Published on October 22nd, 2012 | by Dean Carr
Recognising UK Duty Stamps
The UK Duty Stamps Scheme is a new measure aimed at tackling spirits duty fraud, and came into force from early 2006.
The UK Duty Stamps Scheme applies to bottles of spirits and wine with a strength of 30 per cent alcohol by volume (ABV) or more, contained in bottles of 35 centilitres capacity or above. The Duty Stamp indicates that tax has either been paid or is due to be paid on the contents of the bottle, to which it is attached.
All qualifying bottles of spirits must bear a Duty Stamp when they pass the UK excise duty point and are released onto the UK market.
The risks of counterfeit stock
It is essential for shopkeepers and other retailers to check the duty stamps on new stock. The duty stamp is also a mark of trade standards. Counterfeit spirits can fail to meet consumer health requirements and put lives at risk, as Lincolnshire Trading Standards have explained: “Counterfeit vodka can contain all sorts of things that are harmful to health, such as industrial alcohol, which is often used for cleaning fluid or solvents.” Retailers should only accept stock from registered suppliers. Stock provided at a discount without a valid VAT receipt should be rejected as it may be counterfeit or smuggled.
How to check that duty stamps on purchased stock are genuine
Under a UV light, such as the retailer’s device you might use to check currency or I.D., the central section of every duty stamp should glow yellow.

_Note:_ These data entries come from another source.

(** * ultra-mcp: pricing, streaming and conversation memory

    A shallow embedding of the request-pipeline engine of ultra-mcp
    (TypeScript) and the properties of it that the specification states.

    Conventions of the embedding.
    - A JavaScript [number] is an IEEE-754 binary64 value: Rocq's primitive
      [float].  Integer columns of the SQLite schema are [Z].
    - A JavaScript string is a [string]; its characters stand for UTF-16
      code units below 256.
    - An optional field or parameter ([x?: T]) is an [option].
    - [Date.now()] / [new Date()] are read once per operation and passed in
      as the operation's [now].
    - Exceptions are results: [inl err] / [inr value], or [option].

    Part I holds the definitions, in the order of the source files;
    Part II the properties. *)

From Stdlib Require Import Bool ZArith List String Ascii Lia Sorted FinFun.
From Stdlib Require Import PrimFloat Uint63 FloatOps SpecFloat.
Import ListNotations.

Local Open Scope string_scope.
Local Open Scope list_scope.

(* ================================================================== *)
(** * Part I: the embedding *)
(* ================================================================== *)

(** ** JavaScript primitives used by the sources *)

Module Js.

(** Truthiness of a number: [0], [-0] and [NaN] are falsy. *)
Definition truthy_number (x : float) : bool :=
  negb (PrimFloat.eqb x 0%float) && negb (PrimFloat.is_nan x).

(** Truthiness of an optional number ([undefined] is falsy). *)
Definition truthy_opt_number (x : option float) : bool :=
  match x with
  | Some v => truthy_number v
  | None => false
  end.

(** [ToNumber(undefined)] is [NaN]. *)
Definition toNumber (x : option float) : float :=
  match x with
  | Some v => v
  | None => PrimFloat.nan
  end.

(** [a > b] on numbers. *)
Definition gt (a b : float) : bool := PrimFloat.ltb b a.

(** [a >= b] on numbers. *)
Definition ge (a b : float) : bool := PrimFloat.leb b a.

(** An integer as a number (exact below 2^53 in magnitude). *)
Definition of_int (z : Z) : float :=
  if (z <? 0)%Z then PrimFloat.opp (PrimFloat.of_uint63 (Uint63.of_Z (- z)))
  else PrimFloat.of_uint63 (Uint63.of_Z z).

(** [Number.isSafeInteger], on an integer: its magnitude is at most
    [2^53 - 1]. *)
Definition safe_integer (n : Z) : bool := (Z.abs n <=? 9007199254740991)%Z.

(** The binary64 number nearest to an integer, ties to even: what a sum
    of numbers that hold integers comes to.  An integer of at most 53
    bits is kept as it is. *)
Definition nearest_double (n : Z) : Z :=
  let a := Z.abs n in
  let bits := (Z.log2 a + 1)%Z in
  if (bits <=? 53)%Z then n
  else
    let shift := (bits - 53)%Z in
    let q := Z.shiftr a shift in
    let r := (a - Z.shiftl q shift)%Z in
    let half := Z.shiftl 1 (shift - 1) in
    let q := if (half <? r)%Z || ((r =? half)%Z && Z.odd q) then (q + 1)%Z else q in
    (Z.sgn n * Z.shiftl q shift)%Z.

(** Whether an integer, as a number, is finite: beyond [2^1024] a number
    is [Infinity]. *)
Definition finite_integer (n : Z) : bool := (Z.abs n <? 2 ^ 1024)%Z.

(** [Math.floor]: a finite number with a fraction is [m * 2^e] with
    [e < 0] and [m < 2^53]. *)
Definition floor (x : float) : float :=
  match Prim2SF x with
  | S754_finite negative m e =>
      if (0 <=? e)%Z then x
      else
        let q := Z.shiftr (Zpos m) (- e) in
        let exact := (Z.shiftl q (- e) =? Zpos m)%Z in
        if negative then PrimFloat.opp (of_int (if exact then q else q + 1))
        else of_int q
  | _ => x
  end.

(** Truthiness of a string: only the empty string is falsy. *)
Definition truthy_string (s : string) : bool :=
  match s with
  | EmptyString => false
  | String _ _ => true
  end.

Definition nat_of_char (c : ascii) : nat := nat_of_ascii c.

(** [String.prototype.toLowerCase] on code units below 256: the Latin
    capital letters A-Z, and U+00C0..U+00DE except the multiplication
    sign U+00D7, move up by 32. *)
Definition lower_char (c : ascii) : ascii :=
  let n := nat_of_char c in
  if ((65 <=? n) && (n <=? 90))%nat then ascii_of_nat (n + 32)
  else if ((192 <=? n) && (n <=? 222) && negb (n =? 215))%nat
       then ascii_of_nat (n + 32)
  else c.

Fixpoint toLowerCase (s : string) : string :=
  match s with
  | EmptyString => EmptyString
  | String c s' => String (lower_char c) (toLowerCase s')
  end.

(** [s.startsWith(p)]. *)
Fixpoint startsWith (s p : string) : bool :=
  match p with
  | EmptyString => true
  | String c p' =>
      match s with
      | EmptyString => false
      | String d s' => Ascii.eqb c d && startsWith s' p'
      end
  end.

(** [s.includes(p)]. *)
Fixpoint includes (s p : string) : bool :=
  startsWith s p ||
  match s with
  | EmptyString => false
  | String _ s' => includes s' p
  end.

(** [s.slice(n)] for [0 <= n]. *)
Fixpoint slice (n : nat) (s : string) : string :=
  match n with
  | O => s
  | S n' =>
      match s with
      | EmptyString => EmptyString
      | String _ s' => slice n' s'
      end
  end.

(** White space removed by [trim], among code units below 256: TAB, LF,
    VT, FF, CR, SPACE and NBSP. *)
Definition is_space (c : ascii) : bool :=
  let n := nat_of_char c in
  ((9 <=? n) && (n <=? 13) || (n =? 32) || (n =? 160))%nat.

Fixpoint trimStart (s : string) : string :=
  match s with
  | EmptyString => EmptyString
  | String c s' => if is_space c then trimStart s' else s
  end.

(** [trimEnd]: a character is kept when it is not a space or something
    is left after it. *)
Fixpoint trimEnd (s : string) : string :=
  match s with
  | EmptyString => EmptyString
  | String c s' =>
      match trimEnd s' with
      | EmptyString => if is_space c then EmptyString else String c EmptyString
      | r => String c r
      end
  end.

Definition trim (s : string) : string := trimEnd (trimStart s).

(** [s.split('\n')]: never empty; the last element is the text after the
    last newline. *)
Definition newline : ascii := ascii_of_nat 10.

Fixpoint split_newline (s : string) : list string :=
  match s with
  | EmptyString => [EmptyString]
  | String c s' =>
      if Ascii.eqb c newline then EmptyString :: split_newline s'
      else match split_newline s' with
           | [] => [String c EmptyString]
           | h :: t => String c h :: t
           end
  end.

(** The own property of a name, for objects used as string-keyed
    records. *)
Fixpoint lookup {A : Type} (o : list (string * A)) (k : string) : option A :=
  match o with
  | [] => None
  | (k', v) :: o' => if String.eqb k' k then Some v else lookup o' k
  end.

(** The names every object literal and every parsed object finds on
    [Object.prototype]. *)
Definition prototype_names : list string :=
  [ "constructor"; "__defineGetter__"; "__defineSetter__"; "hasOwnProperty";
    "__lookupGetter__"; "__lookupSetter__"; "isPrototypeOf";
    "propertyIsEnumerable"; "toString"; "valueOf"; "__proto__";
    "toLocaleString" ].

Definition on_prototype (k : string) : bool :=
  existsb (String.eqb k) prototype_names.

(** What [o[k]] gives on such an object: its own property; else, for a
    name of [Object.prototype], the member found there (a function, and
    for [__proto__] the prototype itself), which is truthy; else
    [undefined]. *)
Inductive Read (A : Type) :=
| own (v : A)
| inherited (k : string)
| absent.

Arguments own {A} v.
Arguments inherited {A} k.
Arguments absent {A}.

Definition read {A : Type} (o : list (string * A)) (k : string) : Read A :=
  match lookup o k with
  | Some v => own v
  | None => if on_prototype k then inherited k else absent
  end.

(** [String(m)] for the member of [Object.prototype] under a name, as
    Node prints it; [constructor] is the function [Object]. *)
Definition member_text (k : string) : string :=
  if String.eqb k "__proto__" then "[object Object]"
  else if String.eqb k "constructor" then "function Object() { [native code] }"
  else ("function " ++ k ++ "() { [native code] }")%string.

(** The values [JSON.parse] builds, and [undefined]. *)
#[warnings="-register-all"] Inductive value :=
| Undefined
| Null
| Bool (b : bool)
| Number (n : float)
| Str (s : string)
| Array (items : list value)
| Object (props : list (string * value)).

Definition nullish (v : value) : bool :=
  match v with
  | Undefined | Null => true
  | _ => false
  end.

Definition truthy (v : value) : bool :=
  match v with
  | Undefined | Null => false
  | Bool b => b
  | Number n => truthy_number n
  | Str s => truthy_string s
  | Array _ | Object _ => true
  end.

If you are concerned about the validity of a duty stamp, or suspect the product itself might be counterfeit, you are advised to contact the confidential Customs Hotline on 0800 595 000. Alternatively, you can complete a secure online web form at Customs Hotline – information report form guide, or you can email the Customs Hotline.
Takeaway Zorbas 4 loses alcohol licence
A kebab house in Stamford has had its premises licence revoked after an inspection by Trading Standards Officers uncovered counterfeit vodka.
Two bottles of counterfeit Smirnoff vodka were found, along with five bottles of Vodka Extra with invalid duty stamps. Analysis of the Smirnoff showed it contained iso-propanol, which is used in cleaning fluids and is unfit for human consumption.
The premises licence holder had bought the alcohol indirectly from a friend’s uncle, who could offer a cheaper rate than their previous supplier, a cash and carry.
After hearing the evidence from both sides, councillors decided to revoke the alcohol licence for Zorbas 4.